*** Begin section ***

Lemma keyed_credentials a b rda qa rdb qb toks :
  wire a -> wire b -> keyed S a rda qa -> keyed S b rdb qb -> CacheKey rda = CacheKey rdb ->
  rq_selKey qa = Some toks -> rq_selKey qb = Some toks ->
  CacheCredentialedMatches p qa = false -> CacheCredentialedMatches p qb = false ->
  sameCredentials a b qa qb toks.
Proof.
  intros Hwa Hwb Hka Hkb HK Hta Htb Hca Hcb.
  destruct (keyed_recipe a rda qa Hwa Hka) as (a0 & a1 & va & ta & Hra & Haa & Hea & Hqa & Hsa & Hsa' & Htt & Hta' & _).
  destruct (keyed_recipe b rdb qb Hwb Hkb) as (b0 & b1 & vb & tb & Hrb & Hab & Heb & Hqb & Hsb & Hsb' & _).
  rewrite Hta in Hsa'. rewrite Htb in Hsb'. injection Hsa' as <-. injection Hsb' as <-.
  destruct (observed_credentials va (StripDerivedCookies p a1) toks) as (_ & Eba & Eca & Eha & Eaa); [by rewrite strip_selKey|].
  destruct (observed_credentials vb (StripDerivedCookies p b1) toks) as (_ & Ebb & Ecb & Ehb & Eab); [by rewrite strip_selKey|].
  rewrite <- Hqa in Eba, Eca, Eha, Eaa. rewrite <- Hqb in Ebb, Ecb, Ehb, Eab.
  assert (BypassForCredentials p (StripDerivedCookies p a1) = false) as Hba.
  { destruct Hka as [_ (_ & _ & _ & [X|X])]; [unfold p in Hca; congruence|by rewrite <- Eba]. }
  assert (BypassForCredentials p (StripDerivedCookies p b1) = false) as Hbb.
  { destruct Hkb as [_ (_ & _ & _ & [X|X])]; [unfold p in Hcb; congruence|by rewrite <- Ebb]. }
  destruct (credentials_agree p a0 b0 rda rdb a1 b1 toks Hheap Haa Hab) as [Hc Hauth]; try done.
  { eapply list.Forall_impl; [exact Htt|apply token_text_clean]. }
  rewrite <- Eca, <- Ecb in Hc. rewrite <- Eha, <- Ehb, <- Eaa, <- Eab in Hauth. split; [|done]. intros n Hn Hf. destruct (Hc n Hn Hf) as [E _].
  unfold cookie, cookies in E. rewrite (rc_header _ _ _ _ Hra), (rc_header _ _ _ _ Hrb) in E. done.
Qed.

(** ** Schedules *)

Section Schedule.
Context (evs : list event) (Harrive : Forall (arrives wire) evs).
Let st : system := run H S evs.

Lemma author_wire e : e ∈ sy_committed st -> wire (client (en_job e)).
Proof.
  intros He. destruct (run_clients H S wire (wire_stripHop S) evs Harrive) as (_ & Hw & _).
  rewrite list.Forall_forall in Hw. by apply Hw.
Qed.

Lemma made_key e rd q : made H S e rd q -> Key (en_meta e) = CacheKey rd /\ keyed S (client (en_job e)) rd q.
Proof.
  unfold made. destruct (en_job e) as [r|r q' rd' k c]; [by intros (Hk & [-> _] & _)|].
  intros (-> & _ & Hk & -> & [_ Ha] & _). split; [|done]. destruct Ha as [v Ha]. cbn zeta in Ha.
  destruct (g_answer (en_ghost e)) as [[resp|err]|]; [by destruct Ha as (_ & _ & ->)|by destruct Ha as (_ & _ & ->)|done].
Qed.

*** End section ***

## Problem to work on
Copy exactly the lines from the top of the entries through the line with "destruct (observed_credentials va" in it, please, keeping both ends and adding nothing.

## Result for this task
Lemma keyed_credentials a b rda qa rdb qb toks :
  wire a -> wire b -> keyed S a rda qa -> keyed S b rdb qb -> CacheKey rda = CacheKey rdb ->
  rq_selKey qa = Some toks -> rq_selKey qb = Some toks ->
  CacheCredentialedMatches p qa = false -> CacheCredentialedMatches p qb = false ->
  sameCredentials a b qa qb toks.
Proof.
  intros Hwa Hwb Hka Hkb HK Hta Htb Hca Hcb.
  destruct (keyed_recipe a rda qa Hwa Hka) as (a0 & a1 & va & ta & Hra & Haa & Hea & Hqa & Hsa & Hsa' & Htt & Hta' & _).
  destruct (keyed_recipe b rdb qb Hwb Hkb) as (b0 & b1 & vb & tb & Hrb & Hab & Heb & Hqb & Hsb & Hsb' & _).
  rewrite Hta in Hsa'. rewrite Htb in Hsb'. injection Hsa' as <-. injection Hsb' as <-.
  destruct (observed_credentials va (StripDerivedCookies p a1) toks) as (_ & Eba & Eca & Eha & Eaa); [by rewrite strip_selKey|].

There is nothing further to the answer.